Available data:
(** ** What the loop concludes from the payloads it fetches *)

Lemma inspect_complete_iff p :
  inspect p = Complete <-> completion_condition p = true.
Proof.
  unfold inspect, completion_condition, nonempty_field, field.
  destruct p as [| | | | | |o]; try done.
  destruct (o !! "data") as [[| | | | | |d]|]; simpl; try done.
  - destruct (d !! "fhir") as [f|], (d !! "output") as [out|]; simpl;
      try destruct (py_truthy f); try destruct (py_truthy out); simpl;
      try done; by destruct (py_eq_str _ _).
  - rewrite lookup_empty. simpl. by destruct (py_eq_str _ _).
Qed.

Lemma inspect_failed_iff p :
  inspect p = Failed <->
  result_shape p = true /\ completion_condition p = false
  /\ status_failed p = true.
Proof.
  unfold inspect, completion_condition, nonempty_field, field, result_shape,
    status_failed, field.
  destruct p as [| | | | | |o]; try intuition congruence.
  destruct (o !! "data") as [[| | | | | |d]|]; simpl; try intuition congruence.
  - destruct (o !! "status") as [st|]; simpl;
    destruct (d !! "fhir") as [f|], (d !! "output") as [out|]; simpl;
      try destruct (py_truthy f); try destruct (py_truthy out); simpl;
      try destruct (py_eq_str _ _); intuition congruence.
  - rewrite lookup_empty. simpl.
    destruct (o !! "status") as [st|]; simpl;
      try destruct (py_eq_str _ _); intuition congruence.
Qed.

Lemma inspect_pending_iff p :
  inspect p = Pending <->
  result_shape p = true /\ completion_condition p = false
  /\ status_failed p = false.
Proof.
  unfold inspect, completion_condition, nonempty_field, field, result_shape,
    status_failed, field.
  destruct p as [| | | | | |o]; try intuition congruence.
  destruct (o !! "data") as [[| | | | | |d]|]; simpl; try intuition congruence.
  - destruct (o !! "status") as [st|]; simpl;
    destruct (d !! "fhir") as [f|], (d !! "output") as [out|]; simpl;
      try destruct (py_truthy f); try destruct (py_truthy out); simpl;
      try destruct (py_eq_str _ _); intuition congruence.
  - rewrite lookup_empty. simpl.
    destruct (o !! "status") as [st|]; simpl;
      try destruct (py_eq_str _ _); intuition congruence.
Qed.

What is needed: Your job is to print all of the material again, word for word.

Task response:
(** ** What the loop concludes from the payloads it fetches *)

Lemma inspect_complete_iff p :
  inspect p = Complete <-> completion_condition p = true.
Proof.
  unfold inspect, completion_condition, nonempty_field, field.
  destruct p as [| | | | | |o]; try done.
  destruct (o !! "data") as [[| | | | | |d]|]; simpl; try done.
  - destruct (d !! "fhir") as [f|], (d !! "output") as [out|]; simpl;
      try destruct (py_truthy f); try destruct (py_truthy out); simpl;
      try done; by destruct (py_eq_str _ _).
  - rewrite lookup_empty. simpl. by destruct (py_eq_str _ _).
Qed.

Lemma inspect_failed_iff p :
  inspect p = Failed <->
  result_shape p = true /\ completion_condition p = false
  /\ status_failed p = true.
Proof.
  unfold inspect, completion_condition, nonempty_field, field, result_shape,
    status_failed, field.
  destruct p as [| | | | | |o]; try intuition congruence.
  destruct (o !! "data") as [[| | | | | |d]|]; simpl; try intuition congruence.
  - destruct (o !! "status") as [st|]; simpl;
    destruct (d !! "fhir") as [f|], (d !! "output") as [out|]; simpl;
      try destruct (py_truthy f); try destruct (py_truthy out); simpl;
      try destruct (py_eq_str _ _); intuition congruence.
  - rewrite lookup_empty. simpl.
    destruct (o !! "status") as [st|]; simpl;
      try destruct (py_eq_str _ _); intuition congruence.
Qed.

Lemma inspect_pending_iff p :
  inspect p = Pending <->
  result_shape p = true /\ completion_condition p = false
  /\ status_failed p = false.
Proof.
  unfold inspect, completion_condition, nonempty_field, field, result_shape,
    status_failed, field.
  destruct p as [| | | | | |o]; try intuition congruence.
  destruct (o !! "data") as [[| | | | | |d]|]; simpl; try intuition congruence.
  - destruct (o !! "status") as [st|]; simpl;
    destruct (d !! "fhir") as [f|], (d !! "output") as [out|]; simpl;
      try destruct (py_truthy f); try destruct (py_truthy out); simpl;
      try destruct (py_eq_str _ _); intuition congruence.
  - rewrite lookup_empty. simpl.
    destruct (o !! "status") as [st|]; simpl;
      try destruct (py_eq_str _ _); intuition congruence.
Qed.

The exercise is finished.